Background: Modern breeding and artificial selection play critical roles in pig domestication and shape the genetic 
variation of different breeds. China has many indigenous pig breeds with various characteristics in morphology and 
production performance that differ from those of foreign commercial pig breeds. However, the signatures of 
selection on genes implying for economic traits between Chinese indigenous and commercial pigs have been 
poorly understood. 

Results: We identified footprints of positive selection at the whole genome level, comprising 44,652 SNPs 
genotyped in six Chinese indigenous pig breeds, one developed breed and two commercial breeds. An empirical 
genome-wide distribution of Fst (F-statistics) was constructed based on estimations of Fst for each SNP across these 
nine breeds. We detected selection at the genome level using the High-Fst outlier method and found that 81 
candidate genes show high evidence of positive selection. Furthermore, the results of network analyses showed 
that the genes that displayed evidence of positive selection were mainly involved in the development of tissues 
and organs, and the immune response. In addition, we calculated the pairwise Fst between Chinese indigenous 
and commercial breeds (CHN VS EURO) and between Northern and Southern Chinese indigenous breeds (Northern 
VS Southern).

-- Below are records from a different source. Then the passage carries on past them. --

(** C31: whatever frames and aborts the engine is fed, every exercise it reports has 1 to 120
    finite samples at least 100 ms apart inside its time span; it is COMPLETE within twelve
    seconds, truncated after twelve and before twelve and a quarter, or aborted. *)
Theorem engine_reports_exercises l s es :
  Forall input_ok l -> engine_run initial_engine l = (s, es) -> engine_ok s /\ Forall episode_ok es.
Proof. intros Hl H. eapply engine_run_ok; [done|apply initial_engine_ok|done]. Qed.

(** An open exercise ends: a gapless stream that reaches twelve seconds after its start
    makes the engine report an exercise. *)
Theorem exercise_ends uuid l s e :
  engine_ok s -> current s = Some e -> gapless (previous s) l ->
  started e + 12000 <= last_epoch (previous s) l ->
  snd (engine_run s (map (Feed uuid) l)) <> [].
Proof.
  intros (Hp & _ & Hs) Hc Hg Hl. rewrite Hc in Hs. destruct Hs as ([] & He & Hd & _ & _ & Hsup).
  apply (run_open uuid l s e); (done || lia).
Qed.

(** Features are extracted from an exercise the engine reports exactly if it was not
    aborted, has at least twenty samples and no negative speed: its other checks of order and
    time span never fail on such an exercise. *)
Theorem extract_features_defined e :
  episode_ok e ->
  is_Some (extract_features e) <->
  ended_by_engine e /\ 20 <= Z.of_nat (length (ep_samples e)) /\
  Forall (fun f => flt (value_at f 0) zero = false /\ flt (min_of (slice 3 4 f)) zero = false) (ep_samples e).
Proof.
  intros [[Ht Hs Hin Hfin Hc] Hend].
  assert (Hx : is_Some (extract_samples e (ep_samples e) (MkExtraction zero zero zero 0 (-1))) <->
    Forall (fun f => flt (value_at f 0) zero = false /\ flt (min_of (slice 3 4 f)) zero = false) (ep_samples e)).
  { apply extract_samples_some; try done. eapply Forall_impl; [exact Hin|]. cbn. lia. }
  rewrite <- Hx. unfold extract_features. cbn zeta.
  assert (Hterm : negb (String.eqb (terminal e) "COMPLETE") && negb (String.eqb (terminal e) "TRUNCATED_MAX_DURATION") = false
    <-> ended_by_engine e).
  { rewrite andb_false_iff, !negb_false_iff, !String.eqb_eq. split.
    - intros H. destruct Hend as [|(? & ? & _)]; [done|]. by destruct H.
    - intros [[-> _]|[-> _]]; auto. }
  rewrite <- Hterm. destruct (_ && _); cbn [orb]; [split; [by intros []|by intros [? _]]|].
  destruct (_ <? 20) eqn:E20; b2p; cbn [orb]; [split; [by intros []|intros (_ & ? & _); lia]|].
  replace (120 <? _) with false by lia.
  destruct (extract_samples _ _ _); split; [done|by eexists|by intros []|by intros (_ & _ & [])].
Qed.

(** ** Witnesses *)

Definition source_n (c : string) : string := "6ba7b810-9dad-11d1-80b4-00c04fd430c" +:+ c.
Definition worn : Features := MkFeatures 9000 9000 9000 9000.
Definition fresh : Features := MkFeatures 100 100 100 100.
Definition after (l : list (Features * string)) : ModelState :=
  fold_left (fun st fs => (assess st fs.1 40 (source_n fs.2)).1) l initial_model.
Lemma reached_after l h :
  forallb (fun n => is_ok (of_option OutOfRange
    (assess (after (take n l)) (nth n l (fresh, "")).1 40 (source_n (nth n l (fresh, "")).2)).2))%string
    (seq 0 (length l)) = true ->
  h = flat_map (fun n => match (assess (after (take n l)) (nth n l (fresh, "")).1 40 (source_n (nth n l (fresh, "")).2)).2 with
    | Some a => [raw_band (score a)] | None => [] end)%string (seq 0 (length l)) ->
  model_reached (after l) h.
Proof.
  revert h. induction l as [|x l IH] using rev_ind; intros h H ->; [constructor|].
  rewrite length_app, seq_app in *. cbn [length seq] in *. rewrite forallb_app in H. b2p.
  cbn [forallb Nat.add] in *. rewrite flat_map_app. cbn [flat_map Nat.add].
  rewrite take_app_length, nth_middle in *.
  destruct (assess (after l) x.1 40 (source_n x.2)) as [st' o] eqn:E. cbn [snd] in *.
  destruct o as [a|]; [|done]. rewrite app_nil_r.
  assert (after (l ++ [x]) = st') as ->.
  { unfold after. rewrite fold_left_app. cbn [fold_left]. fold (after l). by rewrite E. }
  assert (Hpre : forall n, (n < length l)%nat -> take n (l ++ [x]) = take n l /\ forall d, nth n (l ++ [x]) d = nth n l d).
  { intros n Hn. rewrite take_app_le by lia. split; [done|]. intros d. by rewrite app_nth1. }
  eapply reached_assess; [apply IH|exact E].
  - rewrite forallb_forall in *. intros n Hn. pose proof Hn as Hn'%in_seq. specialize (H n Hn).
    destruct (Hpre n) as [-> Hx] in H; [lia|]. by rewrite Hx in H.
  - rewrite !flat_map_concat_map. f_equal. apply map_ext_in. intros n Hn%in_seq.
    destruct (Hpre n) as [-> Hx]; [lia|]. by rewrite Hx.
Qed.
Definition worn_then_better : list (Features * string) := [(worn, "0"); (fresh, "1"); (fresh, "2")]%string.
Lemma band_hysteresis_witness :
  exists st' a, assess (after worn_then_better) fresh 40 (source_n "3") = (st', Some a) /\
    band (after worn_then_better) = Replacement /\ band st' = Good /\
    ends_with Good 3 ([Replacement; Good; Good] ++ [Good]).
Proof.
  destruct (assess (after worn_then_better) fresh 40 (source_n "3")) as [st' o] eqn:E.
  pose proof E as E2. vm_compute in E2. injection E2 as E3 E4. subst st' o.
  eexists _, _. split; [reflexivity|]. split; [vm_compute; reflexivity|]. split; [reflexivity|].
  assert (R : model_reached (after worn_then_better) [Replacement; Good; Good])
    by (apply reached_after; vm_compute; reflexivity).
  destruct (band_hysteresis _ _ _ _ _ _ _ R E) as (_ & _ & _ & H).
  apply H; vm_compute; [discriminate|reflexivity].
Defined.
Lemma assess_replay_witness :
  exists st' a, assess (after worn_then_better) fresh 40 (source_n "3") = (st', Some a) /\
    assess st' worn 30 (source_n "3") = (st', None).
Proof.
  destruct (assess (after worn_then_better) fresh 40 (source_n "3")) as [st' o] eqn:E.
  pose proof E as E2. vm_compute in E2. injection E2 as E3 E4. subst st' o.
  eexists _, _. split; [reflexivity|].
  assert (R : model_reached (after worn_then_better) [Replacement; Good; Good])
    by (apply reached_after; vm_compute; reflexivity).
  destruct (assess_replay _ _ _ _ _ _ _ R E) as (_ & _ & _ & H). apply H.
Defined.

(** A frame of a sharp turn at speed. *)
Definition turning (t : Z) : Frame :=
  MkFrame (of_int 20 :: zero :: of_int 5 :: replicate 4 (of_int 10) ++ replicate 8 zero) t.
Definition turn (n : nat) : list Frame := map (fun k => turning (1000 + 100 * Z.of_nat k)) (seq 0 n).
Definition turn_uuid : res string := Ok sample_source.
Lemma engine_reports_exercises_witness :
  exists e, snd (engine_run initial_engine (map (Feed turn_uuid) (turn 130))) = [e] /\ episode_ok e.
Proof.
  destruct (engine_run initial_engine (map (Feed turn_uuid) (turn 130))) as [s es] eqn:E.
  assert (Hes : Forall episode_ok es).
  { apply (engine_reports_exercises (map (Feed turn_uuid) (turn 130)) s es); [|exact E].
    unfold turn. rewrite List.Forall_map, List.Forall_map. apply List.Forall_forall. intros k _. cbn. lia. }
  assert (length es = 1%nat) as Hlen.
  { change (length (snd (s, es)) = 1%nat). rewrite <- E. vm_compute. reflexivity. }
  clear E. destruct es as [|e [|]]; [discriminate Hlen| |discriminate Hlen]. exists e. split; [reflexivity|]. by apply Forall_cons in Hes as [? _].
Defined.
Lemma exercise_ends_witness :
  let s := MkEngine (Some (MkEpisode sample_source 1500 1500 [turning 1500] "")) 1000 (-1) 1500 1500 false in
  snd (engine_run s (map (Feed turn_uuid) (map (fun k => turning (1600 + 100 * Z.of_nat k)) (seq 0 121)))) <> [].
Proof.
  cbn zeta. eapply exercise_ends; [|reflexivity| |vm_compute; discriminate].
  - unfold engine_ok, open_ok. cbn. split_and!; try done; try lia;
      repeat constructor; cbn; try lia; vm_compute; reflexivity.
  - cbn [previous]. vm_compute. repeat split; discriminate.
Defined.
Definition sample_exercise : Episode :=
  MkEpisode sample_source 1500 3500 (map (fun k => turning (1500 + 100 * Z.of_nat k)) (seq 0 20)) "COMPLETE".
Lemma sample_exercise_ok : episode_ok sample_exercise.
Proof.
  split; [|left; left; split; [done|vm_compute; reflexivity]].
  constructor; cbn; try lia; repeat constructor; cbn; try lia; vm_compute; reflexivity.
Qed.
Lemma extract_features_defined_witness :
  is_Some (extract_features sample_exercise) <->
  ended_by_engine sample_exercise /\ 20 <= Z.of_nat (length (ep_samples sample_exercise)) /\
  Forall (fun f => flt (value_at f 0) zero = false /\ flt (min_of (slice 3 4 f)) zero = false) (ep_samples sample_exercise).
Proof. apply (extract_features_defined sample_exercise). exact sample_exercise_ok. Defined.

The IGF1R and ESR1 genes showed evidence of positive selection in the CHN VS EURO and Northern 
VS Southern groups, respectively. 

Conclusions: In this study, we first identified the genomic regions that showed evidences of selection between 
Chinese indigenous and commercial pig breeds using the High-Fst outlier method. These regions were found to be 
involved in the development of tissues and organs, the immune response, growth and litter size. The results of this 
study provide new insights into understanding the genetic variation and domestication in pigs.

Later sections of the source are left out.